Wildfire | 2017 (10 August) | 432p | Review copy | Buy the book
Imagine an alternative present, in which nobody over the age of 18 can remember what happened more than one or two days ago. The fortunate ones are Duos – those who can remember the events of the day before yesterday. The Monos, on the other hand, can remember only yesterday. As a result, Monos are victimised and judged as inferior, backward and of little use to society. They must even register at the Department of Monos. They have little chance of advancing in their careers. Duos, on the other hand, are regarded as the thinkers, inventors, artists and doers of society. They are the high achievers. But, in order to manage, everyone must record their everyday lives onto their iDiaries and each day they must study it to remember the ‘Facts’ of their lives.
How easy it must be, then, to hide a murder, to forget it even happened. But why would anyone choose to murder at all? It’s difficult to hate somebody when you can choose to forget that they even exist.

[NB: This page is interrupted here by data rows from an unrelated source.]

(* ===== verification/QueueSpec.v ===== *)
(** * Correctness of the queue operations

    The claim pass, the fenced operations and the counters of [Queue], proved
    against the invariant [queue_inv]: the projection is well formed, delayed
    jobs are neither leased nor on the freelist, and every live job the claim
    cursor has passed is tracked. *)

From S2P Require Import Prelude Types Eviction TopicIndex QueueProjection TopicState TopicLog.
From S2P Require Import Bytes Wal Json Engine Queue.

Section queue_spec.
Context {V : Type} `{!JsonNull V} `{!Serde V}.
Implicit Types (b : TopicState V) (ix : TopicIndex V) (q : QueueProjection).

(** ** The invariant *)

(** Every live job below the cursor is leased, reclaimable or delayed. *)
Definition tracked ix q : Prop :=
  ∀ s, s < claim_cursor q → live_at ix s = true → accounted q s.

(** The parts of the projection a search for the next job leaves alone. *)
Definition same_leases q q' : Prop :=
  leases q' = leases q ∧ deliveries q' = deliveries q ∧ delayed q' = delayed q ∧
  next_lease_id q' = next_lease_id q ∧ dead_lettered q' = dead_lettered q.

(** A job the coordinator may hand out: live and not leased. *)
Definition claimable ix q (s : Z) : Prop := live_at ix s = true ∧ leases q !! s = None.

(** ** The next claimable job *)
Lemma next_reclaim_spec fuel q ix :
  proj_wf q → (length (reclaim q) <= fuel)%nat →
  let '(o, q') := next_reclaim fuel q ix in
  proj_wf q' ∧ same_leases q q' ∧ claim_cursor q' = claim_cursor q ∧
  match o with
  | Some s =>
      s ∈ reclaim q ∧ claimable ix q s ∧ (length (reclaim q') < length (reclaim q))%nat ∧
      (∀ s', s' ∈ reclaim q' ↔ s' ∈ reclaim q ∧ s < s') ∧
      (∀ s', s' ∈ reclaim q → s' < s → ¬ claimable ix q s')
  | None => reclaim q' = [] ∧ ∀ s', s' ∈ reclaim q → ¬ claimable ix q s'
  end.
Proof.
  unfold same_leases, claimable. revert q. induction fuel as [|fuel IH]; intros q Hwf Hf; simpl.
  { destruct (reclaim q) as [|s r] eqn:Hr; [|simpl in Hf; lia].
    split_and!; try done. intros s' []%not_elem_of_nil. }
  destruct (pop_reclaim q) as [[s q1]|] eqn:Hp; cycle 1.
  { unfold pop_reclaim in Hp. destruct (reclaim q) as [|s r] eqn:Hr; [|done].
    split_and!; try done. intros s' []%not_elem_of_nil. }
  pose proof (pop_reclaim_wf _ _ _ Hwf Hp) as Hwf1. pose proof (pw_reclaim_ascending _ Hwf) as Hasc.
  unfold pop_reclaim in Hp. destruct (reclaim q) as [|s0 r] eqn:Hr; [done|]. injection Hp as -> <-.
  apply ascending_cons_inv in Hasc as [_ Hlt].
  set (q1 := set_reclaim q r (in_reclaim q ∖ {[s]})) in *. simpl in Hf.
  specialize (IH q1 Hwf1 ltac:(simpl; lia)).
  assert (Hskip : ¬ claimable ix q s →
    let '(o, q') := next_reclaim fuel q1 ix in
    proj_wf q' ∧ same_leases q q' ∧ claim_cursor q' = claim_cursor q ∧
    match o with
    | Some s1 => s1 ∈ s :: r ∧ claimable ix q s1 ∧ (length (reclaim q') < length (s :: r))%nat ∧
        (∀ s', s' ∈ reclaim q' ↔ s' ∈ s :: r ∧ s1 < s') ∧
        (∀ s', s' ∈ s :: r → s' < s1 → ¬ claimable ix q s')
    | None => reclaim q' = [] ∧ ∀ s', s' ∈ s :: r → ¬ claimable ix q s'
    end).
  { unfold same_leases, claimable. intros Hns. destruct (next_reclaim fuel q1 ix) as [[s1|] q'].
    - destruct IH as (Hw & Hsame & Hc & Hin & Hcl & Hlen & Hiff & Hbefore).
      split_and!; try done; try apply Hsame; try apply Hcl; [by right|simpl in *; lia| |].
      + intros s'. rewrite Hiff, elem_of_cons. simpl. split; [naive_solver|].
        intros [[->|?] ?]; [|done]. pose proof (Hlt s1 Hin). lia.
      + intros s' [->|Hin']%elem_of_cons; [done|]. by apply Hbefore.
    - destruct IH as (Hw & Hsame & Hc & Hnil & Hnone). split_and!; try done; try apply Hsame.
      intros s' [->|Hin']%elem_of_cons; [done|]. by apply Hnone. }
  unfold same_leases, claimable in Hskip. simpl leases.
  destruct (leases q !! s) as [l|] eqn:Hls.
  { apply Hskip. by intros [_ ?]. }
  destruct (live_at ix s) eqn:Hlive; [|apply Hskip; by intros [? _]].
  split_and!; try done; [by left|simpl; lia| |].
  - intros s'. simpl. rewrite elem_of_cons. split.
    + intros Hs'. split; [by right|]. by apply Hlt.
    + intros [[->|?] ?]; [lia|done].
  - intros s' [->|Hs']%elem_of_cons Hle; [lia|]. specialize (Hlt s' Hs'). lia.
Qed.

Lemma set_cursor_wf q c : proj_wf q → claim_cursor q <= c → proj_wf (set_cursor q c).
Proof.
  intros [Hasc Hin Hrc Hlc Hds Hdc Hid Hinj] Hc. split; simpl; try done.
  - intros s Hs. specialize (Hrc s Hs). lia.
  - intros s l Hs. specialize (Hlc s l Hs). lia.
  - intros e He. specialize (Hdc e He). lia.
Qed.

Lemma next_fresh_spec fuel q ix head :
  proj_wf q → head + 1 - claim_cursor q <= Z.of_nat fuel →
  let '(o, q') := next_fresh fuel q ix head in
  match o with
  | Some s =>
      claim_cursor q <= s <= head ∧ claimable ix q s ∧ q' = set_cursor q (s + 1) ∧
      (∀ s', claim_cursor q <= s' < s → ¬ claimable ix q s')
  | None =>
      q' = set_cursor q (Z.max (claim_cursor q) (head + 1)) ∧
      ∀ s', claim_cursor q <= s' <= head → ¬ claimable ix q s'
  end.
Proof.
  unfold claimable. revert q. induction fuel as [|fuel IH]; intros q Hwf Hf; simpl.
  { split; [|lia]. rewrite Z.max_l by lia. by destruct q. }
  destruct (Z.leb_spec (claim_cursor q) head); cycle 1.
  { split; [|lia]. rewrite Z.max_l by lia. by destruct q. }
  set (q1 := set_cursor q (claim_cursor q + 1)).
  assert (Hnl : leases q !! claim_cursor q = None).
  { destruct (leases q !! claim_cursor q) as [l|] eqn:Hl; [|done].
    pose proof (pw_leases_cursor _ Hwf _ _ Hl). lia. }
  assert (Hwf1 : proj_wf q1) by (apply set_cursor_wf; [done|lia]).
  simpl leases. rewrite Hnl. destruct (live_at ix (claim_cursor q)) eqn:Hlive.
  { split_and!; try done; try lia. }
  specialize (IH q1 Hwf1 ltac:(simpl; lia)).
  destruct (next_fresh fuel q1 ix head) as [[s|] q']; simpl in IH.
  - destruct IH as (Hr & Hcl & -> & Hb). split_and!; try done; try lia; try apply Hcl.
    intros s' Hs'. destruct (decide (s' = claim_cursor q)) as [->|]; [rewrite Hlive; naive_solver|].
    apply Hb. lia.
  - destruct IH as (-> & Hb). split; [unfold q1, set_cursor; simpl; f_equal; lia|].
    intros s' Hs'. destruct (decide (s' = claim_cursor q)) as [->|]; [rewrite Hlive; naive_solver|].
    apply Hb. lia.
Qed.

(** What is left to search: freelist entries and seqs up to the head. *)
Definition search_space q (head : Z) : nat :=
  (length (reclaim q) + Z.to_nat (head + 1 - claim_cursor q))%nat.

Lemma accounted_same q q' s :
  same_leases q q' → (s ∈ reclaim q → s ∈ reclaim q') → accounted q s → accounted q' s.
Proof. unfold accounted. intros (-> & _ & -> & _) Hr. tauto. Qed.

These are the issues facing DCI Hans Richardson when the body of a woman is pulled from the river Cam in Cambridge. The obvious suspect is the man with whom she was having an affair, novelist Mark Evans, a Duo who is close to achieving his goal of being elected an MP. He is also married to a Mono who everyday must learn to re-love a man she knows she can’t trust. But how can Hans tell what really happened when the clock is ticking towards yet another day of forgotten memories? The answer he feels may be found in the iDiary secrets of the murdered woman, Sophia.

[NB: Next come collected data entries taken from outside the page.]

(** ** Changes of the projection *)

(** The fields that matter, up to the counters. *)
Lemma proj_inv_ext S ix head q q' :
  proj_inv S ix head q → proj_wf q' → leases q' = leases q → reclaim q' = reclaim q →
  delayed q' = delayed q → claim_cursor q' = claim_cursor q → proj_inv S ix head q'.
Proof.
  intros [Hwf [] ? ? Hh Ht] Hwf' Hl Hr Hd Hc. unfold accounted in *.
  split; unfold accounted; rewrite ?Hl, ?Hr, ?Hd, ?Hc; try done.
  by split; rewrite ?Hl, ?Hr, ?Hd.
Qed.

(** A job in hand goes back to the freelist. *)
Lemma proj_inv_push_reclaim S ix head q s :
  proj_inv (s :: S) ix head q → proj_inv S ix head (push_reclaim q s).
Proof.
  intros [Hwf [H1 H2 H3 H4] ? [Hns ?]%NoDup_cons Hh Ht].
  destruct (Hh s) as [Hsc Hsa]; [by left|].
  destruct (push_reclaim_fields q s) as (Hl & _ & Hd & Hc & _).
  pose proof (elem_of_push_reclaim q s) as Hr.
  assert (leases q !! s = None ∧ ∀ at_, (at_, s) ∉ delayed q) as [Hln Hdn].
  { unfold accounted in Hsa. split; [apply eq_None_not_Some; tauto|naive_solver]. }
  split; try done; rewrite ?Hc; try done.
  - by apply push_reclaim_wf.
  - split; rewrite ?Hl, ?Hd; try done.
    + intros t [l ?]. rewrite Hr by done. intros [->|?]; [congruence|]. by eapply H1.
    + intros t at_. rewrite Hr by done. intros [->|?]; [done|]. by apply H3.
  - intros t HtS. destruct (Hh t) as [? Hna]; [by right|]. split; [done|].
    unfold accounted in *. rewrite Hl, Hd, Hr by done. intros [?|[[->|?]|?]]; tauto.
  - intros t Htc Hlive. unfold accounted. rewrite Hl, Hd, Hr by done.
    destruct (Ht t Htc Hlive) as [[->|?]%elem_of_cons|[?|[?|?]]]; tauto.
Qed.

(** Dropping a lease puts its job in hand. *)
Lemma proj_inv_unlease S ix head q s :
  proj_inv S ix head q → is_Some (leases q !! s) →
  proj_inv (s :: S) ix head (set_leases q (delete s (leases q))).
Proof.
  intros [Hwf [H1 H2 H3 H4] ? ? Hh Ht] [l Hls].
  assert (s ∉ S) by (intros [_ Hn]%Hh; apply Hn; left; eauto).
  split; simpl; try done.
  - by apply set_leases_delete_wf.
  - split; simpl; try done.
    + intros t [_ ?]%lookup_delete_is_Some. by apply H1.
    + intros t at_ [_ ?]%lookup_delete_is_Some. by apply H2.
  - by apply NoDup_cons.
  - intros t [->|HtS]%elem_of_cons.
    + split; [by eapply pw_leases_cursor|]. unfold accounted. simpl. rewrite lookup_delete_eq.
      intros [[? ?]|[?|[? ?]]]; [done|by eapply H1; eauto|by eapply H2; eauto].
    + destruct (Hh t HtS) as [? Hna]. split; [done|]. unfold accounted in *. simpl.
      rewrite lookup_delete_is_Some. naive_solver.
  - intros t Htc Hlive. destruct (decide (t = s)) as [->|Hne]; [left; by left|].
    unfold accounted. simpl. rewrite lookup_delete_ne by done.
    destruct (Ht t Htc Hlive) as [?|?]; [left; by right|by right].
Qed.

(** A job in hand is leased under a fresh id. *)
Lemma proj_inv_lease S ix head q s d node deadline conn :
  proj_inv (s :: S) ix head q → proj_inv S ix head (lease_job q s d node deadline conn).
Proof.
  intros [Hwf [H1 H2 H3 H4] ? [Hns ?]%NoDup_cons Hh Ht].
  destruct (Hh s) as [Hsc Hsa]; [by left|]. unfold accounted in Hsa.
  split; simpl; try done.
  - by apply lease_job_wf.
  - split; simpl; try done.
    + intros t [<-|[_ ?]]%lookup_insert_is_Some; [tauto|]. by apply H1.
    + intros t at_ [<-|[_ ?]]%lookup_insert_is_Some; [naive_solver|]. by apply H2.
  - intros t HtS. destruct (Hh t) as [? Hna]; [by right|]. split; [done|]. unfold accounted in *. simpl.
    rewrite lookup_insert_ne by set_solver. done.
  - intros t Htc Hlive. unfold accounted. simpl. rewrite lookup_insert_is_Some.
    destruct (decide (s = t)) as [->|Hne]; [tauto|].
    destruct (Ht t Htc Hlive) as [[->|?]%elem_of_cons|[?|?]]; tauto.
Qed.

(** An extension replaces a lease by one with the same id. *)
Lemma proj_inv_extend S ix head q s l deadline :
  proj_inv S ix head q → leases q !! s = Some l → proj_inv S ix head (extend_act deadline q s l).
Proof.
  intros [Hwf [H1 H2 H3 H4] ? ? Hh Ht] Hl. unfold extend_act.
  assert (Hdom : ∀ t, is_Some (<[s := mkLease (l_node l) (l_lease_id l) deadline (l_by_work_conn l)]>
    (leases q) !! t) ↔ is_Some (leases q !! t)).
  { intros t. rewrite lookup_insert_is_Some. destruct (decide (s = t)) as [<-|]; [|tauto].
    split; eauto. }
  assert (Hid : ∀ t l', <[s := mkLease (l_node l) (l_lease_id l) deadline (l_by_work_conn l)]>
    (leases q) !! t = Some l' → ∃ l0, leases q !! t = Some l0 ∧ l_lease_id l0 = l_lease_id l').
  { intros t l' [[<- <-]|[_ ?]]%lookup_insert_Some; eauto. }
  split; simpl; try done.
  - destruct Hwf as [Hasc Hin Hrc Hlc Hds Hdc Hidc Hinj]. split; simpl; try done.
    + intros t l' (l0 & ? & _)%Hid. by eapply Hlc.
    + intros t l' (l0 & ? & <-)%Hid. by eapply Hidc.
    + intros t t' l1 l2 (l1' & ? & <-)%Hid (l2' & ? & <-)%Hid ?. by eapply Hinj.
  - split; simpl; try done.
    + intros t ?%Hdom. by apply H1.
    + intros t at_ ?%Hdom. by apply H2.
  - intros t HtS. unfold accounted. simpl. rewrite Hdom. by apply Hh.
  - intros t Htc Hlive. unfold accounted. simpl. rewrite Hdom. by apply Ht.
Qed.

(** A job in hand is delayed. *)
Lemma proj_inv_push_delayed S ix head q s at_ :
  proj_inv (s :: S) ix head q → proj_inv S ix head (push_delayed q at_ s).
Proof.
  intros [Hwf [H1 H2 H3 H4] ? [Hns ?]%NoDup_cons Hh Ht].
  destruct (Hh s) as [Hsc Hsa]; [by left|]. unfold accounted in Hsa.
  split; simpl; try done.
  - by apply push_delayed_wf.
  - split; simpl; try done.
    + intros t at' Hl [[= -> ->]|?]%elem_of_heap_push; [tauto|by eapply H2].
    + intros t at' Hl [[= -> ->]|?]%elem_of_heap_push; [tauto|by eapply H3].
    + rewrite heap_push_perm. simpl. apply NoDup_cons. split; [|done].
      intros ((at' & ?) & -> & ?)%list_elem_of_fmap. naive_solver.
  - intros t HtS. destruct (Hh t) as [? Hna]; [by right|]. split; [done|]. unfold accounted in *. simpl.
    intros [?|[?|[at' [[= -> ->]|?]%elem_of_heap_push]]]; naive_solver.
  - intros t Htc Hlive. unfold accounted. simpl.
    destruct (Ht t Htc Hlive) as [[->|?]%elem_of_cons|[?|[?|[at' ?]]]]; [right| tauto | tauto | tauto | right].
    + do 2 right. exists at_. apply elem_of_heap_push. by left.
    + do 2 right. exists at'. apply elem_of_heap_push. by right.
Qed.

Lemma proj_inv_sweep S ix head q now :
  proj_inv S ix head q → proj_inv S ix head (sweep_expired q now).
Proof.
  intros [Hwf [H1 H2 H3 H4] ? ? Hh Ht].
  destruct (sweep_expired_spec q now Hwf) as (Hwf' & Hl & Hr & Hd & _ & Hc & _).
  assert (Hl' : ∀ s, is_Some (leases (sweep_expired q now) !! s) → is_Some (leases q !! s)).
  { intros s [l [? _]%Hl]. eauto. }
  assert (Hlive : ∀ s l, leases q !! s = Some l → l_deadline_ms l < now →
    ¬ is_Some (leases (sweep_expired q now) !! s)).
  { intros s l Hs Hx [l' [? ?]%Hl]. simplify_eq. lia. }
  split; rewrite ?Hc; try done.
  - split; rewrite ?Hd.
    + intros s Hs. rewrite Hr. intros [?|[(l & ? & ?)|[Hn _]]].
      * by eapply H1; eauto.
      * by eapply Hlive.
      * destruct (Hl' s Hs) as [? ?]. congruence.
    + intros s at_ Hs [_ ?]%list_elem_of_filter. by eapply H2; eauto.
    + intros s at_. rewrite Hr. intros [?|[(l & ? & ?)|(Hn & at' & ? & Hin)]] [Hlt Hin']%list_elem_of_filter.
      * by eapply H3.
      * by eapply H2; eauto.
      * simpl in Hlt. apply list_elem_of_lookup in Hin as [i Hi], Hin' as [j Hj].
        assert (i = j) by (eapply NoDup_lookup; [apply H4|rewrite list_lookup_fmap, Hi; done|
          rewrite list_lookup_fmap, Hj; done]). simplify_eq. lia.
    + eapply sublist_NoDup; [exact H4|]. apply fmap_sublist, sublist_filter.
  - intros s HsS. destruct (Hh s HsS) as [? Hna]. split; [done|]. unfold accounted in *.
    rewrite Hr, Hd. intros [?|[[?|[(l & ? & ?)|(? & at_ & ? & ?)]]|[at_ [_ ?]%list_elem_of_filter]]];
      apply Hna; eauto.
  - intros s Hs Hliv. destruct (Ht s Hs Hliv) as [?|?]; [by left|right]. by apply sweep_expired_accounted.
Qed.

(** ** The claim pass *)

(** The search takes the next job in hand. *)
Lemma proj_inv_next_claimable S ix head q :
  proj_inv S ix head q →
  let '(o, q') := next_claimable q ix head in
  match o with
  | Some s => proj_inv (s :: S) ix head q'
  | None => proj_inv S ix head q'
  end.
Proof.
  intros [Hwf [H1 H2 H3 H4] Hhd Hnd Hh Ht]. pose proof (next_claimable_spec q ix head Hwf) as Hspec.
  pose proof (next_claimable_cursor q ix head Hwf) as Hcb.
  destruct (next_claimable q ix head) as [o q']. simpl in Hcb.
  destruct Hspec as (Hwf' & (Hl & _ & Hd & _) & Hc & Hspec).
  assert (Hfresh : ∀ s, claim_cursor q <= s → ¬ accounted q s).
  { intros s Hs [[l ?]|[?|[at_ ?]]].
    - pose proof (pw_leases_cursor _ Hwf s l ltac:(done)). lia.
    - pose proof (pw_reclaim_cursor _ Hwf s ltac:(done)). lia.
    - pose proof (pw_delayed_cursor _ Hwf (at_, s) ltac:(done)). simpl in *. lia. }
  assert (Hsub : ∀ s, s ∈ reclaim q' → s ∈ reclaim q).
  { destruct o as [s|]; [intros t ?; by apply Hspec|]. destruct Hspec as [-> _]. set_solver. }
  assert (Hacc : ∀ s, accounted q' s → accounted q s).
  { intros s. unfold accounted. rewrite Hl, Hd. naive_solver. }
  assert (Hdis : proj_disjoint q').
  { split; rewrite ?Hl, ?Hd; try done; intros s; [|intros at_]; intros Hs; [|by apply H3, Hsub].
    intros ?%Hsub. by eapply H1. }
  destruct o as [s|].
  - destruct Hspec as ((Hlive & Hnone) & Hsc & _ & Hrec & Hfrom & Htr).
    assert (HsS : s ∉ S).
    { intros [? Hna]%Hh. destruct Hfrom; [|lia]. apply Hna. unfold accounted. tauto. }
    split; try done; [lia|by apply NoDup_cons| |].
    + intros t [->|Ht']%elem_of_cons; cycle 1.
      { destruct (Hh t Ht'). split; [lia|naive_solver]. }
      split; [done|]. unfold accounted. rewrite Hl, Hd, Hnone.
      intros [[? ?]|[Hin|[at_ Hin]]]; [done|apply Hrec in Hin; lia|].
      destruct Hfrom as [?|Hge]; [by eapply H3|]. eapply Hfresh; [done|]. unfold accounted. eauto.
    + intros t Htc Hlt. destruct (decide (t ∈ S)) as [|HnS]; [left; by right|].
      destruct (Htr t Htc Hlt) as [->|?]; [|left; by left|by right].
      intros Htc'. by destruct (Ht t Htc' Hlt).
  - destruct Hspec as (Hnil & Hhead & Htr). split; try done; [lia| |].
    + intros t Ht'. destruct (Hh t Ht'). split; [lia|naive_solver].
    + intros t Htc Hlt. destruct (decide (t ∈ S)) as [|HnS]; [by left|right].
      apply Htr; [done..|]. intros Htc'. by destruct (Ht t Htc' Hlt).
Qed.

Lemma proj_inv_claim_step S (env : ClaimEnv (V := V)) st :
  proj_inv (cl_dead st ++ S) (ce_index env) (ce_head env) (cl_q st) →
  proj_inv (cl_dead (claim_step env st).1 ++ S) (ce_index env) (ce_head env) (cl_q (claim_step env st).1).
Proof.
  intros Hinv. unfold claim_step. destruct (cl_total st =? 0); [done|].
  destruct (nth _ _ _ =? 0); [done|].
  pose proof (proj_inv_next_claimable _ _ _ _ Hinv) as Hn.
  destruct (next_claimable _ _ _) as [[s|] q']; [|done].
  destruct ((0 <? _) && _ && _); simpl.
  - eapply proj_inv_perm; [|eapply proj_inv_ext; [exact Hn|..]]; simpl; try done.
    + rewrite <-app_assoc. simpl. by rewrite Permutation_middle.
    + apply set_dead_lettered_wf, set_deliveries_wf, Hn.
  - by apply proj_inv_lease.
Qed.

Lemma proj_inv_claim_pass (env : ClaimEnv (V := V)) q :
  proj_inv [] (ce_index env) (ce_head env) q →
  proj_inv (cl_dead (claim_pass env q)) (ce_index env) (ce_head env) (cl_q (claim_pass env q)).
Proof.
  intros Hinv. unfold claim_pass. generalize (claim_fuel q (ce_head env)) as fuel. intros fuel.
  pose (st := claim_init (V := V) (ce_claimers env) q). fold st.
  assert (Hst : proj_inv (cl_dead st ++ []) (ce_index env) (ce_head env) (cl_q st)) by done.
  clearbody st. revert st Hst.
  induction fuel as [|fuel IH]; intros st Hst; simpl; [by rewrite app_nil_r in Hst|].
  pose proof (proj_inv_claim_step [] env st Hst) as Hs. destruct (claim_step env st) as [st' []]; simpl in *;
    [by apply IH|by rewrite app_nil_r in Hs].
Qed.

Yesterday is an excellent psychological thriller with an intriguing and original premise. It’s set in a world (and England) that we can recognise but everything is altered due to the way that people and society cope without the luxury of memory. This is done brilliantly. We’re given extracts from scientific and social studies, from personal diaries and from literature (including snippets from Mark Evans’s own novels) which illustrate what this means for culture and society. In a way it’s almost a Utopia – there’s little crime, war or unhappiness – but then we’re reminded of what the reality is actually like for Monos. There’s a reason why there’s no misogyny, religious hatred and racism in this alternate world – all that prejudice is reserved for the Monos. It’s fascinating stuff. It also allows for some humorous touches, such as Steve Jobs’ runaway success in developing the iDiary (with lots of software updates, obviously).
Much of the narrative is told by each of the main characters (Mark, his wife Claire, Sophia and Hans) in turn, moving backwards and forwards between them, and also moving into the past, especially in the sections told by the victim. But each is the very epitome of the unreliable narrator – how could they be otherwise? Each of these people is either desperate to remember or to forget. It also throws light on the relationship between Duos and Monos by focusing on how Mark and Claire relate to each other. Claire is a wonderful character, my favourite in the novel, and her story is incredible and very moving at times. My feelings towards Sophia were much more complicated – what a creation she is. Hans has his own problems, a world away from those facing detectives in crime fiction set in our time and place. Hans has only a day to solve the crime and this adds a different twist to the police procedural element of the novel.
I did have one minor issue with the novel. I didn’t understand how people could make themselves remember Facts from their iDiaries. This gets over the obvious problem of characters not being able to remember anything or anyone at all but I didn’t understand how it worked.
Nevertheless, I thoroughly enjoyed the way that Yesterday comes together into what is a very clever and original debut novel from Felicia Yap. It races along and maintains the tension throughout. I’m very intrigued to see where the author will head next. I think it’s going to be very interesting indeed.